Alongside the programming side of things, we're also close to being done with re-creating every texture in the game from scratch, in high-resolution. No AI Upscaling here!

In January we're entering the next stage of development - Putting it all together, which is at the point where we'll finally be able to share more videos, gameplay, screenshots, and open up the closed-beta.

Stay tuned everyone! Kingpin is coming!

Sincerely,
The Kingpin: Reloaded Team!

Now that's the kind of delay I can get behind; one which will likely result in the best possible experience.

Quote from: Lemming on January 26, 2021, 03:04:01 PM


Now that's the kind of delay I can get behind.  Sounds like it will ultimately be for the best.

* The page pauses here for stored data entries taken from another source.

(* ===== verification/Shutdown.v ===== *)
(** * The shutdown signal (src/src/shutdown.rs, quic/mod.rs)

    A one-way latch over a watch channel: any clone of the trigger fires it, any
    number of tasks wait on it.  [fired] is a loop of two suspension points; each
    task is where it is in that loop, and the steps of all tasks, of the triggers and
    of cancellation interleave as they like.  Then the drain the latch starts, and
    the time the whole shutdown may take; durations are nanoseconds. *)

From S2P Require Import Prelude Tokio Config.

#[local] Open Scope nat_scope.

(** ** The latch *)

(** A task in [Shutdown::fired]: before [borrow_and_update], suspended in
    [changed().await], suspended for good, or returned. *)
Inductive Waiter := Checks | Awaits | Pending | Returned.

Section Latch.
Context {W : Type} `{!Watch W}.

(** [shutdown::channel], [Trigger::fire] and [Shutdown::is_fired]. *)
Definition channel : W := watch_channel false.
Definition trigger_fire (w : W) : W := watch_send true w.
Definition is_fired (w : W) : bool := watch_value w.

(** Receiver [i] runs to its next suspension point, or to the top of the loop. *)
Definition poll_fired (i : nat) (t : Waiter) (w : W) : W * Waiter :=
  match t with
  | Checks => (watch_mark_seen i w, if watch_value w then Returned else Awaits)
  | Awaits =>
      if watch_unseen w i then (watch_mark_seen i w, Checks)
      else if watch_closed w then (w, Pending)
      else (w, Awaits)
  | Pending => (w, Pending)
  | Returned => (w, Returned)
  end.

(** The tasks, by the receiver each owns. A [select!] that another branch wins drops
    the future, and the next turn calls [fired] afresh. *)
Inductive latch_step : W * list Waiter → W * list Waiter → Prop :=
  | latch_fires w ts : watch_closed w = false → latch_step (w, ts) (trigger_fire w, ts)
  | latch_triggers_dropped w ts : latch_step (w, ts) (watch_drop_senders w, ts)
  | latch_polls w ts i t :
      ts !! i = Some t →
      latch_step (w, ts) ((poll_fired i t w).1, <[i := (poll_fired i t w).2]> ts)
  | latch_cancels w ts i t : ts !! i = Some t → latch_step (w, ts) (w, <[i := Checks]> ts)
  | latch_clones w ts i t :
      ts !! i = Some t → latch_step (w, ts) (watch_clone i (length ts) w, ts ++ [Checks]).

Definition latch_reachable : W * list Waiter → Prop := rtc latch_step (channel, [Checks]).

(** ** Its invariant *)

Definition waiter_ok (w : W) (i : nat) (t : Waiter) : Prop :=
  match t with
  | Checks => True
  | Awaits => watch_value w = true → watch_unseen w i = true
  | Pending => watch_closed w = true ∧ watch_value w = false
  | Returned => watch_value w = true
  end.

Definition latch_ok (s : W * list Waiter) : Prop :=
  ∀ i t, s.2 !! i = Some t → waiter_ok s.1 i t.

(** A step of one waiter keeps what the others rely on. *)
Lemma waiter_ok_mark w i j t : i ≠ j → waiter_ok w j t → waiter_ok (watch_mark_seen i w) j t.
Proof.
  intros Hij. destruct (mark_seen_law i w) as (Hv & Hc & Hu). unfold waiter_ok. rewrite Hv, Hc, Hu.
  destruct (Nat.eqb_spec j i); [congruence|]. by destruct t.
Qed.

Lemma poll_ok w i t :
  waiter_ok w i t → waiter_ok (poll_fired i t w).1 i (poll_fired i t w).2 ∧
  watch_value (poll_fired i t w).1 = watch_value w ∧
  ∀ j t', i ≠ j → waiter_ok w j t' → waiter_ok (poll_fired i t w).1 j t'.
Proof.
  intros Ht. destruct (mark_seen_law i w) as (Hv & Hc & Hu).
  destruct t; cbn [poll_fired].
  - split_and!; cbn [fst snd]; [|done|by intros; apply waiter_ok_mark].
    destruct (watch_value w) eqn:E; cbn; rewrite Hv, ?E; done.
  - destruct (watch_unseen w i) eqn:Eu.
    + split_and!; cbn [fst snd]; [done|done|by intros; apply waiter_ok_mark].
    + destruct (watch_closed w) eqn:Ec; cbn [fst snd]; split_and!; try done.
      cbn in Ht |- *. split; [done|]. destruct (watch_value w); [|done]. by rewrite Ht in Eu.
  - done.
  - done.
Qed.

Lemma latch_step_ok s s' : latch_ok s → latch_step s s' → latch_ok s'.
Proof.
  intros Hok Hstep. unfold latch_ok in *.
  destruct Hstep as [w ts Hopen|w ts|w ts i t Ht|w ts i t Ht|w ts i t Ht]; cbn [fst snd] in *; intros j t' Hj.
  - specialize (Hok j t' Hj). destruct (send_law true w) as (Hv & Hc & Hu).
    unfold trigger_fire, waiter_ok in *. rewrite Hv, Hc, Hu. destruct t'; try done. naive_solver congruence.
  - specialize (Hok j t' Hj). destruct (drop_senders_law w) as (Hv & Hc & Hu).
    unfold waiter_ok in *. rewrite Hv, Hc, Hu. destruct t'; try done. naive_solver.
  - destruct (poll_ok w i t (Hok i t Ht)) as (Hi & _ & Hrest).
    destruct (decide (i = j)) as [->|Hij].
    + rewrite list_lookup_insert_eq in Hj by (by eapply lookup_lt_Some). by injection Hj as <-.
    + rewrite list_lookup_insert_ne in Hj by done. auto.
  - destruct (decide (i = j)) as [->|Hij].
    + rewrite list_lookup_insert_eq in Hj by (by eapply lookup_lt_Some). by injection Hj as <-.
    + rewrite list_lookup_insert_ne in Hj by done. auto.
  - destruct (clone_law i (length ts) w) as (Hv & Hc & Hu).
    apply lookup_app_Some in Hj as [Hj|[Hge Hj]].
    + pose proof (lookup_lt_Some _ _ _ Hj). specialize (Hok j t' Hj). unfold waiter_ok in *.
      rewrite Hv, Hc, Hu. destruct (Nat.eqb_spec j (length ts)); [lia|]. done.
    + apply list_lookup_singleton_Some in Hj as [_ <-]. done.
Qed.

Lemma latch_invariant s : latch_reachable s → latch_ok s.
Proof.
  intros H. assert (latch_ok (channel, [Checks])) as H0.
  { intros i t Hi. apply list_lookup_singleton_Some in Hi as [_ <-]. done. }
  revert H0. unfold latch_reachable in H. induction H as [|s s' s'' Hs _ IH]; [done|].
  intros Hok. by eapply IH, latch_step_ok.
Qed.

Lemma latch_step_value s s' : latch_step s s' → watch_value s.1 = true → watch_value s'.1 = true.
Proof.
  intros [w ts|w ts|w ts i t|w ts i t|w ts i t]; cbn [fst]; intros Hv; try done.
  - by destruct (send_law true w).
  - by destruct (drop_senders_law w) as (-> & _).
  - destruct t; cbn; try done; [by destruct (mark_seen_law i w) as (-> & _)|].
    repeat case_match; cbn; try done. by destruct (mark_seen_law i w) as (-> & _).
  - by destruct (clone_law i (length ts) w) as (-> & _).
Qed.

Lemma latch_value_stays s s' :
  rtc latch_step s s' → watch_value s.1 = true → watch_value s'.1 = true.
Proof. induction 1 as [|s s' s'' Hs _ IH]; [done|]. intros Hv. by eapply IH, latch_step_value. Qed.

(** C18: the latch. However triggers, waiting tasks, cancelled waits and clones
    interleave: a wait returns only once the shutdown has been asked for; once it has,
    it stays so, every task waiting then or later returns within two polls, however it
    was suspended, and nothing waits forever; and a task waits forever only when
    every trigger is gone and none has fired. *)
Theorem shutdown_latch w ts i t :
  latch_reachable (w, ts) → ts !! i = Some t →
  (t = Returned → is_fired w = true) ∧
  (t = Pending → watch_closed w = true ∧ is_fired w = false) ∧
  (is_fired w = true →
     (∀ s', rtc latch_step (w, ts) s' → is_fired s'.1 = true) ∧
     let (w1, t1) := poll_fired i t w in (poll_fired i t1 w1).2 = Returned).
Proof.
  intros Hr Ht. pose proof (latch_invariant _ Hr i t Ht) as Hok. cbn [fst] in Hok. unfold is_fired.
  split_and!.
  - by intros ->.
  - by intros ->.
  - intros Hv. split.
    { intros s' Hs. by apply (latch_value_stays (w, ts)). }
    destruct (mark_seen_law i w) as (Hmv & _ & _).
    destruct t; cbn [poll_fired waiter_ok] in *; [by rewrite Hv| |destruct Hok; congruence|done].
    rewrite (Hok Hv). cbn. by rewrite Hmv, Hv.
Qed.
End Latch.

#[local] Instance flag_latch : Watch FlagWatch := flag_watch.

Lemma shutdown_latch_witness :
  is_fired (trigger_fire channel) = true ∧ (poll_fired 0 Checks (trigger_fire channel)).2 = Returned.
Proof.
  destruct (shutdown_latch (trigger_fire channel) [Checks] 0 Checks) as (_ & _ & H).
  - eapply rtc_l; [|apply rtc_refl]. constructor. reflexivity.
  - reflexivity.
  - split; [reflexivity|]. destruct (H eq_refl) as [_ H']. exact H'.
Defined.

(** ** The drain and the exit *)

#[local] Open Scope Z_scope.

Definition CLOSE_FLUSH_TIMEOUT : Z := from_secs 1.
Definition EXIT_SLACK : Z := from_secs 1.

(** [Duration::MAX] and [Duration::saturating_add]. *)
Definition DURATION_MAX : Z := (2 ^ 64 - 1) * 10 ^ 9 + 999999999.
Definition duration_saturating_add (a b : Z) : Z := Z.min (a + b) DURATION_MAX.

Definition blocking_grace (grace : Z) : Z :=
  duration_saturating_add (duration_saturating_add grace CLOSE_FLUSH_TIMEOUT) EXIT_SLACK.

(** [tokio::time::timeout(limit, future)] for a future that would take so long, or
    never ends: what it took, and whether the future finished. *)
Definition timeout (limit : Z) (ends : option Z) : Z * bool :=
  match ends with
  | Some t => if t <=? limit then (t, true) else (limit, false)
  | None => (limit, false)
  end.

(** [while connections.join_next().await.is_some() {}]: the last of them. *)
Fixpoint all_joined (ends : list (option Z)) : option Z :=
  match ends with
  | [] => Some 0
  | e :: ends => t ← e; t' ← all_joined ends; Some (Z.max t t')
  end.

Inductive DrainEffect := StopListening | CloseEndpoint (code : Z) (reason : string).

(** [Server::drain]: [ends] is how long each connection's task would still take,
    [flush] how long the endpoint needs to be idle after the close. *)
Definition drain (grace : Z) (ends : list (option Z)) (flush : option Z)
    : Z * bool * list DrainEffect :=
  let '(waited, drained) := timeout grace (all_joined ends) in
  let '(flushed, _) := timeout CLOSE_FLUSH_TIMEOUT flush in
  (waited + flushed, drained, [StopListening; CloseEndpoint 0 "server shutting down"]).

(** [stop_runtime]: [Runtime::shutdown_timeout] over the blocking tasks still running. *)
Definition stop_runtime (grace : Z) (blocking : list (option Z)) : Z :=
  (timeout (blocking_grace grace) (all_joined blocking)).1.

Lemma timeout_bound limit ends :
  0 ≤ limit → (∀ t, ends = Some t → 0 ≤ t) → 0 ≤ (timeout limit ends).1 ≤ limit.
Proof.
  intros Hl He. destruct ends as [t|]; cbn; [|lia]. specialize (He t eq_refl).
  destruct (Z.leb_spec t limit); cbn; lia.
Qed.

Lemma all_joined_nonneg ends t :
  Forall (λ e, ∀ t, e = Some t → 0 ≤ t) ends → all_joined ends = Some t → 0 ≤ t.
Proof.
  intros H. revert t. induction H as [|e ends He _ IH]; intros t; cbn; [intros [= <-]; lia|].
  destruct e as [x|]; [|done]. cbn. destruct (all_joined ends) as [y|]; [|done]. cbn. intros [= <-].
  specialize (He x eq_refl). lia.
Qed.

Lemma all_joined_within ends limit :
  0 ≤ limit →
  (timeout limit (all_joined ends)).2 = true ↔ Forall (λ e, ∃ t, e = Some t ∧ t ≤ limit) ends.
Proof.
  intros Hl. assert ((timeout limit (all_joined ends)).2 = true ↔
    ∃ t, all_joined ends = Some t ∧ t ≤ limit) as ->.
  { destruct (all_joined ends) as [t|]; cbn; [|naive_solver].
    destruct (Z.leb_spec t limit); cbn; naive_solver lia. }
  induction ends as [|e ends IH]; cbn [all_joined]; [split; [constructor|eauto]|].
  rewrite Forall_cons, <- IH. destruct e as [x|]; cbn; [|naive_solver].
  destruct (all_joined ends) as [y|]; cbn; [|naive_solver].
  split; [intros (t & [= <-] & ?); split; eexists; (split; [done|lia])|].
  intros [(? & [= <-] & ?) (? & [= <-] & ?)]. eexists. split; [done|lia].
Qed.

(** C33: a shutdown is bounded. Whatever the connections and the resolver threads do, the
    drain under a grace period that validation accepts stops the listener, closes the endpoint and is
    over within the grace period and a second; every connection is over by then exactly
    when the drain says so; the blocking tasks get the connections' whole allowance and a
    second on top, no sum saturates, and the process is gone after twice the grace
    period and three seconds. *)
Theorem shutdown_bounded grace ends flush blocking :
  0 ≤ grace ≤ MAX_SHUTDOWN_GRACE →
  Forall (λ e, ∀ t, e = Some t → 0 ≤ t) ends → (∀ t, flush = Some t → 0 ≤ t) →
  Forall (λ e, ∀ t, e = Some t → 0 ≤ t) blocking →
  let g := from_secs grace in
  ∃ t drained,
    drain g ends flush = (t, drained, [StopListening; CloseEndpoint 0 "server shutting down"]) ∧
    0 ≤ t ≤ g + from_secs 1 ∧
    (drained = true ↔ Forall (λ e, ∃ t, e = Some t ∧ t ≤ g) ends) ∧
    blocking_grace g = g + from_secs 2 ∧
    t + stop_runtime g blocking ≤ 2 * g + from_secs 3 ∧ 2 * g + from_secs 3 ≤ from_secs 7203.
Proof.
  intros Hg He Hf Hb. cbv zeta. set (g := from_secs grace).
  assert (0 ≤ g ≤ from_secs 3600) as Hgr.
  { unfold g, from_secs, MAX_SHUTDOWN_GRACE, MAX_IDLE_TIMEOUT_CEILING in *. lia. }
  assert (blocking_grace g = g + from_secs 2) as Hbg.
  { unfold blocking_grace, duration_saturating_add, CLOSE_FLUSH_TIMEOUT, EXIT_SLACK, DURATION_MAX, from_secs in *. lia. }
  pose proof (timeout_bound g (all_joined ends) ltac:(lia) (λ t, all_joined_nonneg ends t He)) as Hw.
  pose proof (timeout_bound CLOSE_FLUSH_TIMEOUT flush ltac:(unfold CLOSE_FLUSH_TIMEOUT, from_secs; lia) Hf) as Hfl.
  pose proof (all_joined_within ends g ltac:(lia)) as Hd. unfold drain.
  destruct (timeout g (all_joined ends)) as [waited drained] eqn:Ew.
  destruct (timeout CLOSE_FLUSH_TIMEOUT flush) as [flushed b] eqn:Ef. cbn [fst snd] in *.
  exists (waited + flushed), drained. unfold stop_runtime.
  pose proof (timeout_bound (blocking_grace g) (all_joined blocking)) as Hs. rewrite Hbg in Hs |- *.
  unfold CLOSE_FLUSH_TIMEOUT, from_secs in *.
  specialize (Hs ltac:(lia) (λ t, all_joined_nonneg blocking t Hb)). split_and!; try done; lia.
Qed.

Lemma shutdown_bounded_witness :
  ∃ t drained, drain (from_secs 5) [Some 1; None] None =
    (t, drained, [StopListening; CloseEndpoint 0 "server shutting down"]) ∧ t ≤ from_secs 6.
Proof.
  destruct (shutdown_bounded 5 [Some 1; None] None [None]) as (t & drained & H & Ht & _).
  - unfold MAX_SHUTDOWN_GRACE, MAX_IDLE_TIMEOUT_CEILING. lia.
  - repeat constructor; intros t [= <-]; lia.
  - intros t [=].
  - repeat constructor; intros t [=].
  - exists t, drained. split; [exact H|]. unfold from_secs in *. lia.
Defined.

Playing Kingpin, met the average FPS fan in-game.

Takes one to know one!

St_Eddie

In other FPS news; I've started playing System Shock 2 and it's absolutely mindblowingly good thus far!  Of course no sooner have I started playing the sequel, having just completed the original (Enhanced Edition), do the developers announce that the long delayed remake for the first game and the remaster for the sequel will be getting released with the next month or so.  Sake!  Still, I suppose that I'd rather experience the games as originally presented (interface enhancements and mods aside).

willbo

I really liked Dredd Vs Death, despite it getting meh/bad reviews from everyone at the time. I loved the arcade "stay alive as long as you can" levels and played them for hours. They had a really cool laser quest feel.

AsparagusTrevor

Quote from: St_Eddie on January 26, 2021, 04:25:10 PM
I'm holding off replaying Kingpin (a firm favourite of my adolescent years) until the remastered version comes out.  The developer recently announced that it's been delayed...
QuoteHey everyone!

I want to give you all an update on KP Reloaded, and why it's taking so long.
Early this year we revealed the game, with the goal of releasing the game this summer.

However, some major changes have happened during development, which is why we've decided to delay the game.

We decided earlier this year to change our approach to the Remaster. As you all know, the original source code for Kingpin no longer exists, so our original plan was to "Recreate" the game in a modern engine (The same approach Nightdive uses for their KexEngine games).

However, during this, we quickly realized that in order to get the game to Feel 100% like the original (Including the fantastic path-finding for AI, etc.), a better approach would be to reverse engineer the original game and engine completely, essentially re-creating the missing sources from scratch.

We've been hard at work on this for the majority of 2020, and are finally at a stage where we're almost done.

Alongside the programming side of things, we're also close to being done with re-creating every texture in the game from scratch, in high-resolution. No AI Upscaling here!

In January we're entering the next stage of development - Putting it all together, which is at the point where we'll finally be able to share more videos, gameplay, screenshots, and open up the closed-beta.

Stay tuned everyone! Kingpin is coming!

Sincerely,
The Kingpin: Reloaded Team!
Now that's the kind of delay I can get behind; one which will likely result in the best possible experience.

I hope they include an option to make the character textures wobble like jelly, for an authentic experience.

Lemming

That's just the ultra-realistic attention to detail - literally every male character in the game has the same overweight character model, so you're just seeing their flab jiggling.

St_Eddie

As I play through System Shock 2, a few of the developer's influences are very clear...

* The opening to the game is a direct lift from Half-Life, as the player arrives at their destination on a tram.

* The opening cutscene seems to very much have been inspired by Paul Verhoeven's satirical corporate adverts in RoboCop and in particular Starship Troopers.

* Whilst exploring the Von Braun, I came across a very familiar looking sign.  It was the laser sign from John Carpenter's first film Dark Star!